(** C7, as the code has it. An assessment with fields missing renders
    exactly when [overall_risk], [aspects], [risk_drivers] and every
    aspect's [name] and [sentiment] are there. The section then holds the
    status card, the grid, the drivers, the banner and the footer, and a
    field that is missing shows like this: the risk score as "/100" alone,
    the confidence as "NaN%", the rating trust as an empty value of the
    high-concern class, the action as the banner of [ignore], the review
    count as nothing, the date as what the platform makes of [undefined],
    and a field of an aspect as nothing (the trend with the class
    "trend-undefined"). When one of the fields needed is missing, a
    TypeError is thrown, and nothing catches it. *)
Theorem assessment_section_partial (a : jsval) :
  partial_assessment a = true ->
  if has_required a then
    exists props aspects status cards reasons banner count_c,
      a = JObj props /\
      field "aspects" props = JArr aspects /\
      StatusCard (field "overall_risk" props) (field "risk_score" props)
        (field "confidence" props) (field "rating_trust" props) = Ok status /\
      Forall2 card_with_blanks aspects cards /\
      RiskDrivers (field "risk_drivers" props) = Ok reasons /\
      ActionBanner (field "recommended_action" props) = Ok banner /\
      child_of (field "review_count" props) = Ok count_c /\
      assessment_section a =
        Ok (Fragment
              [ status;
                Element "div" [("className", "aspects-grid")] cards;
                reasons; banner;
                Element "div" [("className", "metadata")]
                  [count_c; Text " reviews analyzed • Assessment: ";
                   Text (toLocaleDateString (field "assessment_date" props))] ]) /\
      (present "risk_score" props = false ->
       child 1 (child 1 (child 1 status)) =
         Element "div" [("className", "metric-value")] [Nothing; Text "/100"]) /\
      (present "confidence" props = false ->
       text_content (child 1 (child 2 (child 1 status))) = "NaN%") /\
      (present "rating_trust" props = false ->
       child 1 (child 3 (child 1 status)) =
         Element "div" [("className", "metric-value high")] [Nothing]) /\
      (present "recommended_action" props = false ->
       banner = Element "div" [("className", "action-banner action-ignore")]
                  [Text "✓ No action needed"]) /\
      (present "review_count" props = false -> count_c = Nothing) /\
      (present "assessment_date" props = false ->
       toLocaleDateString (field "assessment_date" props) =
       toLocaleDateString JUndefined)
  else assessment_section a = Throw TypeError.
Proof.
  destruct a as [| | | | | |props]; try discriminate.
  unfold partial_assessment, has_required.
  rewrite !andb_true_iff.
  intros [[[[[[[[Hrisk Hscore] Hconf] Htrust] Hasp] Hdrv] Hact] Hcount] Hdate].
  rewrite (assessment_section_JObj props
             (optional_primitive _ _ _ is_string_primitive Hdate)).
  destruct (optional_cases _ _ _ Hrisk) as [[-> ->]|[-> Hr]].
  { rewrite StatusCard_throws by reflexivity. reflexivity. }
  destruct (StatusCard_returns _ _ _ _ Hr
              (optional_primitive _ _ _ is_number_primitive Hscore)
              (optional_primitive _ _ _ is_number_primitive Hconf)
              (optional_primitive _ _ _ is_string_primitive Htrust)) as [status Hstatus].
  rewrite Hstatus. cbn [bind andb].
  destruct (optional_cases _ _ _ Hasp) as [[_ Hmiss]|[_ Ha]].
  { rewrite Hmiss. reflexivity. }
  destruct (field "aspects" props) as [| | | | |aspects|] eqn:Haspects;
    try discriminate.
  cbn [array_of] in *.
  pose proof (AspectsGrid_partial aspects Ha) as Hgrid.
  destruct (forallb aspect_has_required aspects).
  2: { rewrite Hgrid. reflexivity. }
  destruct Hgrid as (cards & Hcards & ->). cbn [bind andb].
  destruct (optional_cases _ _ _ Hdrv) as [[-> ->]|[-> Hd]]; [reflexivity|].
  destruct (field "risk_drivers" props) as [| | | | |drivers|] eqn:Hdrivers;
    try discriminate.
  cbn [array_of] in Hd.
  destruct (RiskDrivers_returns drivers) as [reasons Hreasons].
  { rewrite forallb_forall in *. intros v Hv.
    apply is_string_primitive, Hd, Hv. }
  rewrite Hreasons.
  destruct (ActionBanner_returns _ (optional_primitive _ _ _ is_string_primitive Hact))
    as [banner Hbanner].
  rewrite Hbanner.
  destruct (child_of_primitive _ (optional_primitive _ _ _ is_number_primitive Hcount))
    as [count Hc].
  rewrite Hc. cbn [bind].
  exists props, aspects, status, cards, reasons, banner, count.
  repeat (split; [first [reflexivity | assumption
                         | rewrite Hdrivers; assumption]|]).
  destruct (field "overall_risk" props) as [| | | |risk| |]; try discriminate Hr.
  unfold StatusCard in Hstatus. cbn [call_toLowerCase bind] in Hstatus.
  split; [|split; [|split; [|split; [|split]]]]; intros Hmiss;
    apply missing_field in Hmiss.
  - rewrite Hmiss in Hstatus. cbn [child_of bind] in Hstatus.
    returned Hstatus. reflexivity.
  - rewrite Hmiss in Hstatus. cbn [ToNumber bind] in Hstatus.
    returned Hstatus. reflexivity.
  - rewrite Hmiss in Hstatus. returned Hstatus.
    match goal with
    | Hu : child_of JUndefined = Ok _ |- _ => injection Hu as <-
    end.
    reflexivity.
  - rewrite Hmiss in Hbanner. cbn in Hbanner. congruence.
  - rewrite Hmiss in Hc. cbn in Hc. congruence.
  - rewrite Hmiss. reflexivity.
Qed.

########################################

Filter the listing above so that only lines holding the word "Hact" remain, and report those lines.

Problem solution:
  intros [[[[[[[[Hrisk Hscore] Hconf] Htrust] Hasp] Hdrv] Hact] Hcount] Hdate].
  destruct (ActionBanner_returns _ (optional_primitive _ _ _ is_string_primitive Hact))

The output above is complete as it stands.